◆ **TO DO**
Reproduce verbatim the lines of the material below, starting at the line with "[-> _]; [done..|lia]." and ending at the line with "Lemma digest_ascii d", both inclusive; skip the rest.

──────────────────────────────

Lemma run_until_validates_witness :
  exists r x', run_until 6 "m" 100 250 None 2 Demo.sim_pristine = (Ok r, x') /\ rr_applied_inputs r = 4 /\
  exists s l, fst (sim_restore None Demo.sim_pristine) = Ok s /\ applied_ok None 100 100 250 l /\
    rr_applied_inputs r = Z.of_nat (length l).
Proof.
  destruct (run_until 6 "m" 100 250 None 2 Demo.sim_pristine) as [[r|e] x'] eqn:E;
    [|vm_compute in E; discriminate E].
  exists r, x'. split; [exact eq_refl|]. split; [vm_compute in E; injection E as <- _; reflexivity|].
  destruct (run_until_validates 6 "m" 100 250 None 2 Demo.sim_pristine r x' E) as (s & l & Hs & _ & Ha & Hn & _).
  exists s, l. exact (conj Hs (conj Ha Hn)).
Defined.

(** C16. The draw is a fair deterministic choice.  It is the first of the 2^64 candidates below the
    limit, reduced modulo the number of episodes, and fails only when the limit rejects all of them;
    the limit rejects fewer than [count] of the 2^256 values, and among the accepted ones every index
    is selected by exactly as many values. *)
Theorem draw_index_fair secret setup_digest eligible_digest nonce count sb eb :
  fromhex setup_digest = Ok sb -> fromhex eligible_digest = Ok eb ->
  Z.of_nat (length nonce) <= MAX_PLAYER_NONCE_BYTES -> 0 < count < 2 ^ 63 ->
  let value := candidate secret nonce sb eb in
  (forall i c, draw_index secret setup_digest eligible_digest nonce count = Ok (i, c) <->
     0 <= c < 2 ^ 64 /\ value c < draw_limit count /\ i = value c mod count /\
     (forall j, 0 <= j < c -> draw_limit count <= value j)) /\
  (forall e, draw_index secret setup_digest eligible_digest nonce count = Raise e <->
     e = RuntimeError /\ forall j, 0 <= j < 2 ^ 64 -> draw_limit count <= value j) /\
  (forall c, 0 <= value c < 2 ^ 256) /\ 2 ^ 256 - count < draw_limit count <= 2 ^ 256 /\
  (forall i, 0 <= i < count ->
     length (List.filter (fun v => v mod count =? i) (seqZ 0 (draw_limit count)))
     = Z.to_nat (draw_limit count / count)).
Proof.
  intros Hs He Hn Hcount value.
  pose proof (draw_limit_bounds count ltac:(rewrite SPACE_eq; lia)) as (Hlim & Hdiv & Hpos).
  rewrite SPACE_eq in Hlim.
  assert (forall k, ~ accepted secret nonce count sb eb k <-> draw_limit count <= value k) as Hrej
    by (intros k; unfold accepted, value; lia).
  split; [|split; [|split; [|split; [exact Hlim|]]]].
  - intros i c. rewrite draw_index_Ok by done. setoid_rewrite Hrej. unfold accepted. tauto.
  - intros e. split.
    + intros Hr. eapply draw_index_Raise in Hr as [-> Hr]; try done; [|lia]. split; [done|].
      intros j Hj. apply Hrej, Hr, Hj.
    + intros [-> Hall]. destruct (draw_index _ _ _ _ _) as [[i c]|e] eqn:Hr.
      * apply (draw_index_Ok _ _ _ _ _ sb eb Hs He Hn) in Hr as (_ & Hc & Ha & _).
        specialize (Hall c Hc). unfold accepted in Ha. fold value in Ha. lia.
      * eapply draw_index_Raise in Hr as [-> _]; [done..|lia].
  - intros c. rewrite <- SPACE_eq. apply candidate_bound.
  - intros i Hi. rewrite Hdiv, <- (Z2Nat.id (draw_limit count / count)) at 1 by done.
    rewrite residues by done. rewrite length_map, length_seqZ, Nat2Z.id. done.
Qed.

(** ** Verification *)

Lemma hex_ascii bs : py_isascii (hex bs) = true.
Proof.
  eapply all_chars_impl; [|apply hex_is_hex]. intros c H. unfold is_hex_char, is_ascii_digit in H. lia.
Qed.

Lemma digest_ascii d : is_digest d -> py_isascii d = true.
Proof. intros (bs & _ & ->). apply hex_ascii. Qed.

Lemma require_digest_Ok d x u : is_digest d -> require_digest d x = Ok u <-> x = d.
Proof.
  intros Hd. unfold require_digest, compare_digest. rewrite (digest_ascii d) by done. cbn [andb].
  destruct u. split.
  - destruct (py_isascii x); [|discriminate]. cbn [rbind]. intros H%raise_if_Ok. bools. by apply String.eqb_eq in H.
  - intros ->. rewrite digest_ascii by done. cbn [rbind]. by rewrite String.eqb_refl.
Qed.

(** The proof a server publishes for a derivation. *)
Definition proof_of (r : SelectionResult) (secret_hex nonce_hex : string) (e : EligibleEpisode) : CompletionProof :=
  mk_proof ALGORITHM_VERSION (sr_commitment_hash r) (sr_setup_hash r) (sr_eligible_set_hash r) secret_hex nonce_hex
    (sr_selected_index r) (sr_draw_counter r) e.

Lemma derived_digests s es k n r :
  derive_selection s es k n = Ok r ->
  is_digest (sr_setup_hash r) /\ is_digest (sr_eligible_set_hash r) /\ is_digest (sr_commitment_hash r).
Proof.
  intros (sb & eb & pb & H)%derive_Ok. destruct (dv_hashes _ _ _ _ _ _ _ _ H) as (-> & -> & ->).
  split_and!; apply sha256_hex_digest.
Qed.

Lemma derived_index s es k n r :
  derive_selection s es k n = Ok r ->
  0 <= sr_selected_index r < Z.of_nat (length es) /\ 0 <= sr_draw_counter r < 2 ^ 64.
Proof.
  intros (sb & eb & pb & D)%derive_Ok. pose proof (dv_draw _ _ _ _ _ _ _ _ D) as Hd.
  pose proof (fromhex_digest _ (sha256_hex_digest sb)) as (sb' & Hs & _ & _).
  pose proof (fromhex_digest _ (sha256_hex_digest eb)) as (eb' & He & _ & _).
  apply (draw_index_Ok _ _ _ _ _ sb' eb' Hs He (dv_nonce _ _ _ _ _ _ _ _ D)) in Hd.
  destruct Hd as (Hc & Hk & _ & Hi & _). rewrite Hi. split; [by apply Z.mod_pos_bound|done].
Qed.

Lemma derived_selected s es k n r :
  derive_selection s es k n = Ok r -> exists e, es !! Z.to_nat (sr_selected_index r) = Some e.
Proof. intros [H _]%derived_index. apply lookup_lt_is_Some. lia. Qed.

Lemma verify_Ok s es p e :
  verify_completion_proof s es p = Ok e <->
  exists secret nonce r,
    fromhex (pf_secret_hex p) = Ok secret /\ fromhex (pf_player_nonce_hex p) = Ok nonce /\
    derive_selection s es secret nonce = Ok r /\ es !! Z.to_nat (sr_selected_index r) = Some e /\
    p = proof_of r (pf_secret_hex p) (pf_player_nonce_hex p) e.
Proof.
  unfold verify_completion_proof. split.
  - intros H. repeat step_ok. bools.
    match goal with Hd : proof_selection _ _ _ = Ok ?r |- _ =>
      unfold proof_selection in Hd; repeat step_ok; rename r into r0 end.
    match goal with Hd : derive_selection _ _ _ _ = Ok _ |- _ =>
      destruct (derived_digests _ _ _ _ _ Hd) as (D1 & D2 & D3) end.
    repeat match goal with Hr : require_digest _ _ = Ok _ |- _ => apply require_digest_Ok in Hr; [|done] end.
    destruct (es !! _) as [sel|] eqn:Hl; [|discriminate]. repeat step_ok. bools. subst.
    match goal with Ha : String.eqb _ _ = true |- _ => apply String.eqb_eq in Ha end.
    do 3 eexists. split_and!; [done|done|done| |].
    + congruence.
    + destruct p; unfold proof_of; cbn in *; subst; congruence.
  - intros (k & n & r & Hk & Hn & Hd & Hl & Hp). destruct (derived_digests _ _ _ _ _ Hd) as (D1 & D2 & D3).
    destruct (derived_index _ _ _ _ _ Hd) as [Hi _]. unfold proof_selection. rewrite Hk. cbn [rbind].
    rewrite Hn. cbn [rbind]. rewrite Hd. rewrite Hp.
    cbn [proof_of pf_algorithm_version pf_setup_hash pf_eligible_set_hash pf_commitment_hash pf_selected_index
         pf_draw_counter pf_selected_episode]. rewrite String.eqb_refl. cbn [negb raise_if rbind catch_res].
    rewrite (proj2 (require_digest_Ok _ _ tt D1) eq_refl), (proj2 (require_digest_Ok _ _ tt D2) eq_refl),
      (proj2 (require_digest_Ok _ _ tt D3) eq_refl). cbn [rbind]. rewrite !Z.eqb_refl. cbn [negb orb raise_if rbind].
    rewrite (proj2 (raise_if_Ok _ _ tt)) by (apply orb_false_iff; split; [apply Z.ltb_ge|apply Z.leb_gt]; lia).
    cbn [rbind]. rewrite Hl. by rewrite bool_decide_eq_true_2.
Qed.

──────────────────────────────

◆ **OUTPUT**
      * eapply draw_index_Raise in Hr as [-> _]; [done..|lia].
  - intros c. rewrite <- SPACE_eq. apply candidate_bound.
  - intros i Hi. rewrite Hdiv, <- (Z2Nat.id (draw_limit count / count)) at 1 by done.
    rewrite residues by done. rewrite length_map, length_seqZ, Nat2Z.id. done.
Qed.

(** ** Verification *)

Lemma hex_ascii bs : py_isascii (hex bs) = true.
Proof.
  eapply all_chars_impl; [|apply hex_is_hex]. intros c H. unfold is_hex_char, is_ascii_digit in H. lia.
Qed.

Lemma digest_ascii d : is_digest d -> py_isascii d = true.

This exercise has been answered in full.